A direita evangélica precisa ser exposta ... por evangélicos e por quem mais form preciso
[Texto publicado no meu Facebook em 18/3/2023]
Não podemos naturalizar o absurdo aparelhamento ideológico realizado nas igrejas evangélicas pelos pastores e líderes leigos de extrema direita. Não era de "se esperar", não há justificativa aceitável, não há legitimidade possível nessa prática, que tampouco começou com o fracassado "Capitólio brasileiro" de janeiro de 2023.
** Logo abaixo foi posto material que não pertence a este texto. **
(** *** The terminator *)

(** C1 (amended).  Let the lines of a stream be processed from the start
    and a terminator line (one that trims to [data: [DONE]]) come after
    them.  If [thinkOpen] is set when the terminator comes, the rewriter
    writes exactly two records: a synthesized data record, the chunk of
    [buildDeltaChunk] whose delta content is exactly the closing marker text
    ['</think>\n\n'], and then the terminator.  Whatever comes after the
    terminator, what is written up to it is written first, the terminator
    is its last record and [thinkOpen] is clear after it.  When the
    reasoning and the content of every frame before the terminator have a
    text, [thinkOpen] is the span of the markers written, the markers
    written up to the terminator alternate as opening, closing, opening,
    closing from a closed span back to a closed span, and so an opening
    marker among them comes with a closing one, no later than the
    terminator. *)
Theorem terminator_closes_open_span
  (model : option json) (lines after : list jsstring) (t : jsstring)
  (out : list output) (o : bool) :
  trim t = str "data: [DONE]" ->
  process_lines model false lines = (out, o) ->
  (o = true ->
     process_line model o t =
       ([Frame (buildDeltaChunk model (str "</think>" ++ LF ++ LF)) [CloseAtEnd];
         Done], false)
     /\ delta_content (buildDeltaChunk model (str "</think>" ++ LF ++ LF))
        = Some (JStr (str "</think>" ++ LF ++ LF))
     /\ map write_of (fst (process_line model o t)) =
          [str "data: "
             ++ JSON_stringify (buildDeltaChunk model (str "</think>" ++ LF ++ LF))
             ++ LF ++ LF;
           str "data: [DONE]" ++ LF ++ LF])
  /\ (exists out',
        process_lines model false (lines ++ [t]) = (out ++ out', false)
        /\ process_lines model false (lines ++ t :: after)
           = (out ++ out' ++ fst (process_lines model false after),
              snd (process_lines model false after))
        /\ (exists before, out' = before ++ [Done])
        /\ (Forall (fun l => textual_line l = true) lines ->
            span_after false (pieces out) = Some o
            /\ span_after false (pieces (out ++ out')) = Some false
            /\ (In Open (pieces (out ++ out')) ->
                In Close (pieces (out ++ out'))
                \/ In CloseAtEnd (pieces (out ++ out'))))).
Proof.
  intros Ht Hrun.
  destruct (process_lines_span model lines false o out) as [Hshow Hspan];
    auto; try discriminate.
  assert (Hdone := process_line_done model o t Ht).
  split.
  - intros ->. rewrite Hdone, (Hshow eq_refl). simpl.
    repeat split. destruct model; reflexivity.
  - exists (fst (process_line model o t)).
    assert (Hafter : snd (process_line model o t) = false).
    { rewrite Hdone. destruct o; simpl; auto. now rewrite (Hshow eq_refl). }
    rewrite !process_lines_app, Hrun. simpl.
    destruct (process_line model o t) as [out' o1] eqn:E. simpl in *. subst o1.
    destruct (process_lines model false after) as [out2 o2]. simpl.
    rewrite app_nil_r. split; [reflexivity|]. split; [reflexivity|].
    assert (Hout : out' = (if o && SHOW_REASONING
                           then [Frame (buildDeltaChunk model (render [CloseAtEnd]))
                                   [CloseAtEnd]]
                           else []) ++ [Done]
                   /\ span_after o (pieces out') = Some false).
    { clear E. destruct o.
      - rewrite (Hshow eq_refl) in Hdone |- *. simpl in Hdone.
        injection Hdone as ->. auto.
      - simpl in Hdone. injection Hdone as ->. auto. }
    destruct Hout as [Hout Hclose]. split; [eauto|].
    intros Htext. specialize (Hspan Htext).
    assert (S : span_after false (pieces (out ++ out')) = Some false).
    { unfold pieces in *. now rewrite flat_map_app, span_after_app, Hspan. }
    repeat split; auto. now apply span_balanced_has_close.
Qed.

(** *** The content of the spliced delta *)

Lemma content_assignment (built : jsstring) (c : json) (d0 : object) :
  let content :=
    match built with
    | _ :: _ => JStr built
    | [] => if is_string c [] then JStr [] else JNull
    end in
  let d1 := obj_set (str "content") content d0 in
  let d2 := if is_null content then obj_delete (str "content") d1 else d1 in
  (built <> [] -> lookup (str "content") d2 = Some (JStr built))
  /\ (built = [] -> is_string c [] = true -> lookup (str "content") d2 = Some (JStr []))
  /\ (built = [] -> is_string c [] = false -> lookup (str "content") d2 = None).
Proof.
  destruct built as [|u built]; simpl.
  - destruct (is_string c []); simpl; repeat split; intros;
      try congruence; auto using lookup_obj_set_same, lookup_obj_delete_same.
  - repeat split; intros; try discriminate. apply lookup_obj_set_same.
Qed.

Lemma splice_delta_content (d d' : object) (o o' : bool) (inject : list piece) :
  SHOW_REASONING = true ->
  splice_delta d o = Completes (d', o', inject) ->
  (render inject <> [] -> lookup (str "content") d' = Some (JStr (render inject)))
  /\ (render inject = [] -> lookup (str "content") d = Some (JStr []) ->
      lookup (str "content") d' = Some (JStr []))
  /\ (render inject = [] ->
      lookup (str "content") d = None \/ lookup (str "content") d = Some JNull ->
      lookup (str "content") d' = None).
Proof.
  intros HS. unfold splice_delta. rewrite HS.
  set (r := nullish_or (lookup (str "reasoning_content") d) JNull).
  set (c := nullish_or (lookup (str "content") d) JNull).
  assert (Hc1 : lookup (str "content") d = Some (JStr []) -> is_string c [] = true).
  { intros E. unfold c. now rewrite E. }
  assert (Hc2 : lookup (str "content") d = None \/ lookup (str "content") d = Some JNull ->
                is_string c [] = false).
  { intros [E|E]; unfold c; now rewrite E. }
  destruct (truthy (Some r)); [destruct (ToString r); try discriminate|];
    (destruct (negb (is_null c) && negb (is_string c []));
     [destruct (ToString c); try discriminate|]);
    cbv beta iota zeta; intros H; injection H as <- <- <-;
    match goal with
    | |- (render ?i <> [] -> _) /\ _ =>
        destruct (content_assignment (render i) c
                    (obj_delete (str "reasoning_content") d)) as (P1 & P2 & P3)
    end;
    repeat split; intros; auto.
Qed.

(** C2 (amended).  With reasoning displayed, a frame that is not [null] and
    whose reasoning and content have a text is spliced, and a frame whose
    reasoning or content has no text is not: the splice throws on it (and
    its line is written as it came).  Whenever the splice completes on a
    frame ([inject] being what it built): the content
    of the outgoing delta is the built string when that is not empty; it is
    the empty string when the built string is empty and the incoming
    content was the empty string; and the delta has no content property at
    all (rather than a [null] one) when the built string is empty and the
    incoming content was missing or [null]. *)
Theorem splice_sets_content (data : json) (o : bool) :
  SHOW_REASONING = true ->
  (data <> JNull -> textual data = true ->
   exists data' o' inject, splice_frame data o = Completes (data', o', inject))
  /\ (textual data = false -> exists o', splice_frame data o = Throws o')
  /\ (forall data' o' inject,
        splice_frame data o = Completes (data', o', inject) ->
        (render inject <> [] -> delta_content data' = Some (JStr (render inject)))
        /\ (render inject = [] -> delta_content data = Some (JStr []) ->
            delta_content data' = Some (JStr []))
        /\ (render inject = [] ->
            delta_content data = None \/ delta_content data = Some JNull ->
            delta_content data' = None)).
Proof.
  intros HS. split; [|split].
  { intros Hn Ht.
    destruct (splice_frame_completes data o Hn Ht) as [[[data' o'] inject] E].
    eauto. }
  { now apply splice_frame_throws_on. }
  intros data' o' inject.
  destruct (frame_delta_dec data) as [[d Hd]|Hd].
  - rewrite (splice_frame_object _ _ _ Hd).
    destruct (splice_delta d o) as [[[d1 o1] inj1]|o1] eqn:E; try discriminate.
    intros H; injection H as <- <- <-.
    assert (Hin : delta_content data = lookup (str "content") d).
    { unfold delta_content. now rewrite Hd. }
    rewrite (delta_content_with_delta _ _ d1 Hd), Hin.
    eapply splice_delta_content; eauto.
  - destruct (splice_frame_plain data o Hd) as [[_ E]|[_ E]]; rewrite E;
      try discriminate.
    intros H; injection H as <- <- <-.
    assert (Hn : delta_content data = None).
    { unfold delta_content. destruct (frame_delta data) as [[delta|]|]; auto.
      destruct delta; auto. now destruct (Hd props). }
    rewrite Hn. change (render []) with (@nil code_unit).
    repeat split; intros; congruence.
Qed.

(** *** Lines that are written through *)

(** C4 (amended).  A line that is not blank, is not the terminator, and
    either lacks the [data: ] prefix or carries a payload that does not
    decode ([JSON.parse] throws, or yields [null]) is written as the line
    with its leading and trailing white space removed, followed by one line
    feed; a line without such white space is therefore written as it came.
    The span is left as it was and the lines after it are processed as if
    the line had not been there. *)
Theorem opaque_line_written_trimmed
  (model : option json) (o : bool) (line : jsstring) (rest : list jsstring) :
  trim line <> [] -> trim line <> str "data: [DONE]" ->
  (startsWith (str "data: ") (trim line) = false
   \/ JSON_parse (slice 6 (trim line)) = None
   \/ JSON_parse (slice 6 (trim line)) = Some JNull) ->
  process_line model o line = ([Opaque (trim line)], o)
  /\ map write_of (fst (process_line model o line)) = [trim line ++ LF]
  /\ (trim line = line ->
      map write_of (fst (process_line model o line)) = [line ++ LF])
  /\ process_lines model o (line :: rest) =
       (Opaque (trim line) :: fst (process_lines model o rest),
        snd (process_lines model o rest)).
Proof.
  intros H1 H2 H3.
  assert (E : process_line model o line = ([Opaque (trim line)], o)).
  { unfold process_line.
    destruct (jseqb (trim line) []) eqn:E1.
    { apply jseqb_eq in E1. contradiction. }
    destruct (jseqb (trim line) (str "data: [DONE]")) eqn:E2.
    { apply jseqb_eq in E2. contradiction. }
    destruct (startsWith (str "data: ") (trim line)); cbn [negb]; auto.
    destruct H3 as [H3|[H3|H3]]; try discriminate; now rewrite H3. }
  simpl. rewrite E. simpl. repeat split.
  - now intros ->.
  - now destruct (process_lines model o rest).
Qed.

(** *** Streams without reasoning *)




Lemma delta_field_of_plain (data : json) (k : jsstring) :
  (forall d, frame_delta data <> Some (Some (JObj d))) ->
  match frame_delta data with
  | Some (Some delta) => prop delta k
  | _ => None
  end = None.
Proof.
  intros H. destruct (frame_delta data) as [[delta|]|]; auto.
  destruct delta; auto. now destruct (H props).
Qed.



(** *** The reasoning field *)

Lemma splice_delta_drops_reasoning (d d' : object) (o o' : bool)
  (inject : list piece) :
  splice_delta d o = Completes (d', o', inject) ->
  lookup (str "reasoning_content") d' = None.
Proof.
  unfold splice_delta. destruct SHOW_REASONING.
  - destruct (truthy _); [destruct (ToString _); try discriminate|];
      (destruct (negb _ && negb _); [destruct (ToString _); try discriminate|]);
      cbv beta iota zeta;
      match goal with
      | |- context [is_null ?c] => destruct (is_null c)
      end;
      intros H; injection H as <- _ _;
      repeat first [ rewrite lookup_obj_delete_other by reflexivity
                   | rewrite lookup_obj_set_other by reflexivity ];
      apply lookup_obj_delete_same.
  - intros H; injection H as <- _ _.
    rewrite lookup_obj_set_other by reflexivity. apply lookup_obj_delete_same.
Qed.

Lemma splice_frame_drops_reasoning (data data' : json) (o o' : bool)
  (inject : list piece) :
  splice_frame data o = Completes (data', o', inject) ->
  delta_reasoning data' = None.
Proof.
  destruct (frame_delta_dec data) as [[d Hd]|Hd].
  - rewrite (splice_frame_object _ _ _ Hd).
    destruct (splice_delta d o) as [[[d1 o1] inj1]|o1] eqn:E; try discriminate.
    intros H; injection H as <- _ _.
    rewrite (delta_reasoning_with_delta _ _ d1 Hd).
    eapply splice_delta_drops_reasoning; eauto.
  - destruct (splice_frame_plain data o Hd) as [[_ E]|[_ E]]; rewrite E;
      try discriminate.
    intros H; injection H as <- _ _.
    unfold delta_reasoning. now apply delta_field_of_plain.
Qed.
Desde pelo menos 2010, quando Dilma Rousseff foi eleita pela primeira vez, as articulações envolvendo políticos e pastores evangélicos de direita e extrema-direita foram se dando, no Congresso e em muitas igrejas. Esse não foi um processo fortuito, mas muito bem arquitetado e implementado. A facilidade com que essa corja política e pastoral tomou conta de estruturas decisórias, departamentos e canais de divulgação pública das igrejas mostra o quanto essas estruturas são permeáveis à ação de minorias organizadas. Há muita confiança não-monitorada no exercício do poder interno nas igrejas evangélicas. E os processos de identificação de distorções e atos criminosos são muito pouco transparentes e eficazes.
A questão não pode ser tratada tampouco pela ótica de isenção fiscal ou não. Sim, aí também há violações. Mas nessa área, argumentos secularistas serão meramente convenientes, se não estiverem dispostos a apontar o dedo para uma gigantesca rede de organizações "sem fins lucrativos" no país - escolas, universidades, hospitais, creches, fundações, ONGs, associações civis de múltiplas naturezas - além das igrejas (e sua própria rede de organizações assistenciais e de serviço). O problema a ser enfrentado aqui é o da responsabilização dos perpetrantes. Eles têm nome, endereço e CPF. E o que fizeram precisa ser investigado e cobrado dessas pessoas, não entrar em diversionismos institucionais.
O que ocorreu não foi "mais um caso" de igrejas evangélicas - enquanto organizações, enquanto atores coletivos - indo além de suas prerrogativas. O que ocorreu foi uma tomada de poder nas igrejas por parte da direita religiosa e, com ela, uma guinada de aparelhamento religioso e político e de perseguição cada vez mais sistemática dos dissidentes que, sim, reagiram e resistiram no interior das igrejas e fora delas, aos desatinos praticados em nome da fé, da Bíblia e dos tais "valores tradicionais".
É escandaloso o que aconteceu nas igrejas evangélicas, como também aconteceu em órgãos públicos, em empresas, na mídia, nos anos pós-impeachment no Brasil. A investigação da tentativa de golpe em janeiro de 2023 não pode, no entanto, nem acabar jogando os holofotes em um único (e útil) bod expiatório ("as igrejas evangélicas", ou pior, "os evangélicos", como termos genéricos. Precisa ir além. A direita brasileira já tinha feito o mesmo nos anos 1960. Chegou a ser patético que nem mesmo inovou no nome de algumas ações (como as Marchas da Família com Deus pela Liberdade). E os contemporâneos que engrossaram suas fileiras ou apoiaram suas ações estão todos aí. Alguns arrependidos e tentando ajudar a consertar a zona que produziram. Mas a maioria seguindo o caminho de sempre dos covardes e criminosos: escondendo-se no silêncio, nos subterfúgios e mesmo juntando-se aos novos donos do poder para salvar a pele.
A direita evangélica avacalhou com a dignidade de milhões de evangélicos e suas instituições de ontem e de hoje. Merece ser exposta, investigada, denunciada e levada aos tribunais onde quer que seus crimes sejam comprovados. Mas as denominações evangélicas através de suas instâncias investigativas, representativas e decisórias, e as igrejas independentes (neste caso, por meio de seus próprios membros, diretamente) têm que acertar contas, sim, com gente que não só se entregou ao velhissimo sonho integrista de uma igreja abraçada aos beijos com o poder estabelecido, mas também impôs politicamente uma interpretação viciada e viciosa da fé cristã sobre milhões de fiéis que continuaram aceitando a contragosto, reagindo como podiam ou seguindo sem discernimento a "orientação" de seus líderes.